***** Entries supplied *****

(* ===== verification/FrameParser.v ===== *)
(** * The frame parser and the frames of a packet
    (src/quicfork/internal/wire/frame_parser.go, frame.go, frame_type.go,
    internal/ackhandler/ack_eliciting.go, connection.go: handleFrames)

    [FrameParser] chooses the codec of a frame by its type; [handleFrames] runs
    over the payload of a packet and hands each frame to the connection.  What
    the connection does with a frame is an argument of the model: a function on
    a state that may return an error.  The theorems hold for all such functions
    and rely on the codecs only through [LawfulCodec]. *)

From S2P Require Import Prelude GoBytes Varint Wire AckFrame Frames.
Local Open Scope Z_scope.

Module FrameParser.
Import Wire Ack Frames.

(** ** Frames *)

Inductive Frame :=
| FPing | FHandshakeDone | FImmediateAck
| FAck (f : AckFrame) | FResetStream (f : ResetStreamFrame) | FStopSending (f : StopSendingFrame)
| FCrypto (f : CryptoFrame) | FNewToken (f : NewTokenFrame) | FStream (f : StreamFrame)
| FMaxData (f : MaxDataFrame) | FMaxStreamData (f : MaxStreamDataFrame) | FMaxStreams (f : MaxStreamsFrame)
| FDataBlocked (f : DataBlockedFrame) | FStreamDataBlocked (f : StreamDataBlockedFrame)
| FStreamsBlocked (f : StreamsBlockedFrame) | FNewConnectionID (f : NewConnectionIDFrame)
| FRetireConnectionID (f : RetireConnectionIDFrame) | FPathChallenge (f : PathChallengeFrame)
| FPathResponse (f : PathResponseFrame) | FConnectionClose (f : ConnectionCloseFrame)
| FAckFrequency (f : AckFrequencyFrame) | FDatagram (f : DatagramFrame).

(** [f.Append(b)] and [f.Length()] of the interface. *)
Definition AppendFrame (b : bytes) (f : Frame) : res werr bytes :=
  match f with
  | FPing => AppendPingFrame b
  | FHandshakeDone => AppendHandshakeDoneFrame b
  | FImmediateAck => AppendImmediateAckFrame b
  | FAck f => Append b f | FResetStream f => Append b f | FStopSending f => Append b f
  | FCrypto f => Append b f | FNewToken f => Append b f | FStream f => Append b f
  | FMaxData f => Append b f | FMaxStreamData f => Append b f | FMaxStreams f => Append b f
  | FDataBlocked f => Append b f | FStreamDataBlocked f => Append b f
  | FStreamsBlocked f => Append b f | FNewConnectionID f => Append b f
  | FRetireConnectionID f => Append b f | FPathChallenge f => Append b f
  | FPathResponse f => Append b f | FConnectionClose f => Append b f
  | FAckFrequency f => Append b f | FDatagram f => Append b f
  end.

Definition LengthFrame (f : Frame) : res werr Z :=
  match f with
  | FPing => LengthPingFrame
  | FHandshakeDone => LengthHandshakeDoneFrame
  | FImmediateAck => LengthImmediateAckFrame
  | FAck f => Length f | FResetStream f => Length f | FStopSending f => Length f
  | FCrypto f => Length f | FNewToken f => Length f | FStream f => Length f
  | FMaxData f => Length f | FMaxStreamData f => Length f | FMaxStreams f => Length f
  | FDataBlocked f => Length f | FStreamDataBlocked f => Length f
  | FStreamsBlocked f => Length f | FNewConnectionID f => Length f
  | FRetireConnectionID f => Length f | FPathChallenge f => Length f
  | FPathResponse f => Length f | FConnectionClose f => Length f
  | FAckFrequency f => Length f | FDatagram f => Length f
  end.

Definition IsProbingFrameType (t : Z) : bool :=
  (t =? FrameTypePathChallenge) || (t =? FrameTypePathResponse) || (t =? FrameTypeNewConnectionID).

Definition IsProbingFrame (f : Frame) : bool :=
  match f with FPathChallenge _ | FPathResponse _ | FNewConnectionID _ => true | _ => false end.

Definition IsFrameTypeAckEliciting (t : Z) : bool :=
  negb ((t =? FrameTypeAck) || (t =? FrameTypeAckECN) ||
        (t =? FrameTypeConnectionClose) || (t =? FrameTypeApplicationClose)).

Definition IsFrameAckEliciting (f : Frame) : bool :=
  match f with FAck _ | FConnectionClose _ => false | _ => true end.

Fixpoint HasAckElicitingFrames (fs : list Frame) : bool :=
  match fs with
  | [] => false
  | f :: fs => if IsFrameAckEliciting f then true else HasAckElicitingFrames fs
  end.

(** ** Encryption levels *)

Inductive EncryptionLevel := EncryptionInitial | EncryptionHandshake | Encryption0RTT | Encryption1RTT.

Definition isAllowedAtEncLevel (t : Z) (encLevel : EncryptionLevel) : bool :=
  match encLevel with
  | EncryptionInitial | EncryptionHandshake =>
      (t =? FrameTypeCrypto) || (t =? FrameTypeAck) || (t =? FrameTypeAckECN) ||
      (t =? FrameTypeConnectionClose) || (t =? FrameTypePing)
  | Encryption0RTT =>
      negb ((t =? FrameTypeCrypto) || (t =? FrameTypeAck) || (t =? FrameTypeAckECN) ||
            (t =? FrameTypeConnectionClose) || (t =? FrameTypeNewToken) ||
            (t =? FrameTypePathResponse) || (t =? FrameTypeRetireConnectionID))
  | Encryption1RTT => true
  end.

(** ** The parser *)

(** [io.EOF], or a [qerr.TransportError] with code FRAME_ENCODING_ERROR. *)
Inductive cause := CVarint (e : io_err) | CUnknown | CNotAllowed | CFrame (e : werr).
Inductive perr := PEOF | FrameEncodingError (FrameType : Z) (why : cause).

(** The parser's single ACK frame is reset before each use; it is not part of
    the state here. *)
Record FrameParser := mkParser {
  ackDelayExponent : Z; supportsDatagrams : bool; supportsResetStreamAt : bool;
  supportsAckFrequency : bool }.

Definition NewFrameParser (datagrams resetStreamAt ackFrequency : bool) : FrameParser :=
  mkParser 0 datagrams resetStreamAt ackFrequency.

Definition SetAckDelayExponent (p : FrameParser) (exp : Z) : FrameParser :=
  mkParser exp (supportsDatagrams p) (supportsResetStreamAt p) (supportsAckFrequency p).

Definition valid_type (p : FrameParser) (ft : Z) : bool :=
  isValidRFC9000 ft || (supportsDatagrams p && IsDatagramFrameType ft) ||
  (supportsResetStreamAt p && (ft =? FrameTypeResetStreamAt)) ||
  (supportsAckFrequency p && ((ft =? FrameTypeAckFrequency) || (ft =? FrameTypeImmediateAck))).

(** The loop consumes at least a byte per round: one round more than there are
    bytes is enough. *)
Fixpoint parse_type (fuel : nat) (p : FrameParser) (encLevel : EncryptionLevel) (parsed : Z) (b : bytes)
    : res perr (Z * Z) :=
  match fuel with
  | O => Panic
  | S fuel =>
      if blen b =? 0 then Err PEOF else
      '(typ, l) ← wrap_err (fun e => FrameEncodingError 0 (CVarint e)) (Varint.Parse b);
      b ← go_slice b l (blen b);
      let parsed := parsed + l in
      if typ =? 0 then parse_type fuel p encLevel parsed b
      else if negb (valid_type p typ) then Err (FrameEncodingError typ CUnknown)
      else if negb (isAllowedAtEncLevel typ encLevel) then Err (FrameEncodingError typ CNotAllowed)
      else Ok (typ, parsed)
  end.

Definition ParseType (p : FrameParser) (b : bytes) (encLevel : EncryptionLevel) : res perr (Z * Z) :=
  parse_type (S (length b)) p encLevel 0 b.

Definition frame_err (ft : Z) (e : werr) : perr := FrameEncodingError ft (CFrame e).

Definition ParseStreamFrame (ft : Z) (data : bytes) : res perr (StreamFrame * Z) :=
  wrap_err (frame_err ft) (Frames.ParseStreamFrame ft data).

*****

=== What you are asked to do ===
Retype every line of the listing, word for word, from its opening line to the line that holds "[FrameParser] chooses the", and include that last line too.

=== Output ===
(* ===== verification/FrameParser.v ===== *)
(** * The frame parser and the frames of a packet
    (src/quicfork/internal/wire/frame_parser.go, frame.go, frame_type.go,
    internal/ackhandler/ack_eliciting.go, connection.go: handleFrames)

    [FrameParser] chooses the codec of a frame by its type; [handleFrames] runs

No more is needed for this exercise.